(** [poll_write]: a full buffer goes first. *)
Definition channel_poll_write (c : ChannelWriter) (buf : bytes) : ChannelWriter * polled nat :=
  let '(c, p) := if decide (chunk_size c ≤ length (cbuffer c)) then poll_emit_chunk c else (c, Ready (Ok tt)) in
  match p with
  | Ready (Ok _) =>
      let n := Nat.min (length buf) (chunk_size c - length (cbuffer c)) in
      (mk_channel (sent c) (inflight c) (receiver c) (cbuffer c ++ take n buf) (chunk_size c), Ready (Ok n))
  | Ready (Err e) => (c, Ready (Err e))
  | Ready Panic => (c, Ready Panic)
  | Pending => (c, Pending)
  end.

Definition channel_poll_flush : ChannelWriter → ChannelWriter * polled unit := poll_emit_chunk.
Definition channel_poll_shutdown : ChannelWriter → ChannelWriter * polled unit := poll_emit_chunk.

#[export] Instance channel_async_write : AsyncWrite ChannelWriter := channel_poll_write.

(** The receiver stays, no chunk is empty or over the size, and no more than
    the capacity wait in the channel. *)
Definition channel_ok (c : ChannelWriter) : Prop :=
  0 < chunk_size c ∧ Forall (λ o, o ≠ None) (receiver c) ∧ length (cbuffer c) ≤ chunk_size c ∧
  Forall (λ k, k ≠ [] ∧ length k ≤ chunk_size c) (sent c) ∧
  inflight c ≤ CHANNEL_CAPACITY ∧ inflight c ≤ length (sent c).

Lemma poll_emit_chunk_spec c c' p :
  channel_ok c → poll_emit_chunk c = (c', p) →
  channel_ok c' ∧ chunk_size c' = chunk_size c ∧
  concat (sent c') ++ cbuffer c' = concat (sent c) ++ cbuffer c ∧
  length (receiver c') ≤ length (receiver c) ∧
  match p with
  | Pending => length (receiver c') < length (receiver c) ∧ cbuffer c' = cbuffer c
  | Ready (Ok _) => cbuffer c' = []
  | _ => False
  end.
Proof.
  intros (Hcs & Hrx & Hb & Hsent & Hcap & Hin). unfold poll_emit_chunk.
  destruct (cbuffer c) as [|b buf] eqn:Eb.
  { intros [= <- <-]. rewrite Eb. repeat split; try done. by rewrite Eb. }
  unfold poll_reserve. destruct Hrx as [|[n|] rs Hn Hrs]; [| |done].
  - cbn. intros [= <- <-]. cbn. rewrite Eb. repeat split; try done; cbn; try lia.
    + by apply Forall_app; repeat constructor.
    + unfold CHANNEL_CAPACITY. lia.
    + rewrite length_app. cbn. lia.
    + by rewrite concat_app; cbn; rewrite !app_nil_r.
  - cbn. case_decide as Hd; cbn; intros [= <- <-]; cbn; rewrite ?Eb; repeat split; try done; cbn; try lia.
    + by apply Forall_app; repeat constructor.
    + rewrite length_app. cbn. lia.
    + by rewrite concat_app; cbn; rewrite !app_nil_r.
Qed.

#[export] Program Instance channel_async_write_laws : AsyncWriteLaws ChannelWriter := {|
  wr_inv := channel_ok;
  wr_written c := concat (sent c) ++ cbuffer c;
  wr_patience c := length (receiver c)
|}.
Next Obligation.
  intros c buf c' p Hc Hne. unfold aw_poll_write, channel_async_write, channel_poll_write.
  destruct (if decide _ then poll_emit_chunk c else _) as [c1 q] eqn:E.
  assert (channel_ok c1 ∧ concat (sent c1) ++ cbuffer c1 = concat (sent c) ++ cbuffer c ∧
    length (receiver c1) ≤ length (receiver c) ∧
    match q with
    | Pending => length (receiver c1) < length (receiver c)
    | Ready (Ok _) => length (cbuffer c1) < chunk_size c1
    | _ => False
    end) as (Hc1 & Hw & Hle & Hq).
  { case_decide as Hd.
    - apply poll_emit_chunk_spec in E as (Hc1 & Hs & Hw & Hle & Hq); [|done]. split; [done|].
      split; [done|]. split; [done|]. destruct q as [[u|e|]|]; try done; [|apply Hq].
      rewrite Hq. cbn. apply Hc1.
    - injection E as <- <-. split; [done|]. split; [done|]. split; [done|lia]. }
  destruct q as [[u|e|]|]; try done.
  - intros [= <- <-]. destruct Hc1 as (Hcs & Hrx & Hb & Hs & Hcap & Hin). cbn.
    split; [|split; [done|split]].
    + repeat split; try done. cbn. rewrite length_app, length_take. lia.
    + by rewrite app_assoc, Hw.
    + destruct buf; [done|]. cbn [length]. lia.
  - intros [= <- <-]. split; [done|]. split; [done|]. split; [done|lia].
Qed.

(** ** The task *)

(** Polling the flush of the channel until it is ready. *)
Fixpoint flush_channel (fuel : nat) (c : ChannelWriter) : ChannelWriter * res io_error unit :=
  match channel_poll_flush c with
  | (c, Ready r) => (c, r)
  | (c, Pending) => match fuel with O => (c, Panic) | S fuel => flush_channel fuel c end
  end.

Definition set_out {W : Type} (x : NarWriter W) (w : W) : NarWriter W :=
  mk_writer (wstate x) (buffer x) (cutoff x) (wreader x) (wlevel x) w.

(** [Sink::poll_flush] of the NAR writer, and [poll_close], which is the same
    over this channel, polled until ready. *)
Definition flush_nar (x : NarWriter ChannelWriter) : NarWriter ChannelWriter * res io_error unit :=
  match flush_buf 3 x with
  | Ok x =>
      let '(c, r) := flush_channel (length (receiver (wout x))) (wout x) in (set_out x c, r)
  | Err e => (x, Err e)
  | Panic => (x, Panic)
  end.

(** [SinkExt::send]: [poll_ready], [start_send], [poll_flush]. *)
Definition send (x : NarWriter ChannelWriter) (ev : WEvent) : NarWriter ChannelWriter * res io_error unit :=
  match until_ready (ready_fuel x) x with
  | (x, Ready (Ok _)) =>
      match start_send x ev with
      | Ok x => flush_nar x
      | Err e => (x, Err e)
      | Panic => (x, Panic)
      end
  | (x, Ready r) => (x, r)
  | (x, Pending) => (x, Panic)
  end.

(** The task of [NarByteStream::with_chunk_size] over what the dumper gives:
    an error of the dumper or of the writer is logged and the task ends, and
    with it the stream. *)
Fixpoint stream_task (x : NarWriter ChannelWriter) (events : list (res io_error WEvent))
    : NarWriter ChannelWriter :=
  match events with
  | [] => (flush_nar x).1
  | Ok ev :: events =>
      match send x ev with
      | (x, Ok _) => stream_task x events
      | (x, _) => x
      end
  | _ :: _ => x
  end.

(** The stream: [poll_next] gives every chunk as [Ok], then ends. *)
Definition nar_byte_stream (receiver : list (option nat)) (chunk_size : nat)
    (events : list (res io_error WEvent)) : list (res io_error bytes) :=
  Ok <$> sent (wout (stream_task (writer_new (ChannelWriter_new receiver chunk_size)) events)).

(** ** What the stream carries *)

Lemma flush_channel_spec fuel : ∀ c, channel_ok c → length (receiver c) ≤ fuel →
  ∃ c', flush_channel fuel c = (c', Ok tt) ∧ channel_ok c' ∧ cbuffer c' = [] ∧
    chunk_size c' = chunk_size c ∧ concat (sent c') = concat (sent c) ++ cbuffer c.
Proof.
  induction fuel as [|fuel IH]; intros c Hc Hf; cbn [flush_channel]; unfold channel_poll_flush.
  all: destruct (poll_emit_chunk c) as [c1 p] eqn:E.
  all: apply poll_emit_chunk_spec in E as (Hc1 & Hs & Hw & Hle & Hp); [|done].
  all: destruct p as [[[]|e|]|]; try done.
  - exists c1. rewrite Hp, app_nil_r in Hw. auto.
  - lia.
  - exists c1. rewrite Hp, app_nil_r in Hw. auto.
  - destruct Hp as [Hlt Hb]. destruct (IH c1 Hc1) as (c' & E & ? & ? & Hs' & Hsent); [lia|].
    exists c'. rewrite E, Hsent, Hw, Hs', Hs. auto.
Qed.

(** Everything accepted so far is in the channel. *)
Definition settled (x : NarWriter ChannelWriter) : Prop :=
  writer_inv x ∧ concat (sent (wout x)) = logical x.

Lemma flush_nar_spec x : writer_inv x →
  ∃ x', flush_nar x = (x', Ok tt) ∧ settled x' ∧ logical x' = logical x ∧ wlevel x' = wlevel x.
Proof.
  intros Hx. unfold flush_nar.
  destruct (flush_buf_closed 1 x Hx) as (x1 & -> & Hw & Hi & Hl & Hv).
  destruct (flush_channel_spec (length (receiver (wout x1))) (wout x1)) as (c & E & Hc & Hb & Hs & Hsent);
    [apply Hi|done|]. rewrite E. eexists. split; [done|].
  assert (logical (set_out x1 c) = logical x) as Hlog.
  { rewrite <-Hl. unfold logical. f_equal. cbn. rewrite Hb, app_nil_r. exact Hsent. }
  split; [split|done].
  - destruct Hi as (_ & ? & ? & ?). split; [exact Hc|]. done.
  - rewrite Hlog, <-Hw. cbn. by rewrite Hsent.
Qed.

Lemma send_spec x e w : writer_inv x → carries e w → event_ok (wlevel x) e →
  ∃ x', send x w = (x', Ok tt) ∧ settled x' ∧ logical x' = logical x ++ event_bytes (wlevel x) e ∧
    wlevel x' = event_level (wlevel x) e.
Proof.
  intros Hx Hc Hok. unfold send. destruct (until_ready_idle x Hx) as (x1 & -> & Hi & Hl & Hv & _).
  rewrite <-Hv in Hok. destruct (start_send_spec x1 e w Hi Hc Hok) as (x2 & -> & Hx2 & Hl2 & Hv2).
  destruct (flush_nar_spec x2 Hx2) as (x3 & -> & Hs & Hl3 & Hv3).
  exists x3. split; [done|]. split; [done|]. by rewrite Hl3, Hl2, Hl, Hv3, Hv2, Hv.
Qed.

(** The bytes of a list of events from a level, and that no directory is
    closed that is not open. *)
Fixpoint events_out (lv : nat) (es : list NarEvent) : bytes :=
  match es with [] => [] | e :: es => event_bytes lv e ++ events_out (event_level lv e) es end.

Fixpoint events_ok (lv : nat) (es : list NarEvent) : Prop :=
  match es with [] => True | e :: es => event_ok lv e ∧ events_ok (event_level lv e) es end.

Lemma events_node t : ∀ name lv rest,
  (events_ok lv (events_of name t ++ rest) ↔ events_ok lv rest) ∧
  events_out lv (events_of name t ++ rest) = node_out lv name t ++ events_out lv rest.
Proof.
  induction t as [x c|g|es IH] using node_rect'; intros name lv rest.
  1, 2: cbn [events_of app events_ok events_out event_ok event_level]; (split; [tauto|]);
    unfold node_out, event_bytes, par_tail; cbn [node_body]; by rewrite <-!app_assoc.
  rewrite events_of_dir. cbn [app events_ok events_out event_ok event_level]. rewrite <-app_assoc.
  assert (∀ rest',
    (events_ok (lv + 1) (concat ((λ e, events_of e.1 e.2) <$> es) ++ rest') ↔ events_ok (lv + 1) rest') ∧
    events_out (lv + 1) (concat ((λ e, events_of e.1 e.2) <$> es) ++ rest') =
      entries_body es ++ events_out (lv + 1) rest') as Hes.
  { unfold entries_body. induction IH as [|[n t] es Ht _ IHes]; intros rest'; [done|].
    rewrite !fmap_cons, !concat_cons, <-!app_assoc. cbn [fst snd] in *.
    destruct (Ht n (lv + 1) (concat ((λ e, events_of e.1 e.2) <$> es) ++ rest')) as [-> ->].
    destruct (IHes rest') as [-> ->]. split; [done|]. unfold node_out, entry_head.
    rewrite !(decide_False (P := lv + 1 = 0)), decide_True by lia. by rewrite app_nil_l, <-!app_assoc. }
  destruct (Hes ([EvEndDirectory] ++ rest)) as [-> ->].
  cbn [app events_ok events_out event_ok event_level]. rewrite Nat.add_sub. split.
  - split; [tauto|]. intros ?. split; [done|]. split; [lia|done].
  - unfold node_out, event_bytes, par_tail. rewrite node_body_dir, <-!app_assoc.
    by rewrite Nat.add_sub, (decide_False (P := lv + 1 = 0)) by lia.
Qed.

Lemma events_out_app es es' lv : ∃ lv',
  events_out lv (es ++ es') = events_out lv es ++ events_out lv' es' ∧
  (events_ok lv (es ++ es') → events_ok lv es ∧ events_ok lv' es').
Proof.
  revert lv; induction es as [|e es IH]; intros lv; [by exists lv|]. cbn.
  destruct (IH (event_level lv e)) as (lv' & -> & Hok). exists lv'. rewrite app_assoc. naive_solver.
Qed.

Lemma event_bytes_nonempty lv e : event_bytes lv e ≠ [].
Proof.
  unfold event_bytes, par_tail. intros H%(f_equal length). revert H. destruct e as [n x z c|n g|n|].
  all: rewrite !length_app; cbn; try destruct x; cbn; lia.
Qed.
◆ ◆ ◆ ◆
Nothing but the lines from the one holding "all: rewrite !length_app;" to the end of the entries should be output, each exactly as it appears.

◆ Task result
  all: rewrite !length_app; cbn; try destruct x; cbn; lia.
Qed.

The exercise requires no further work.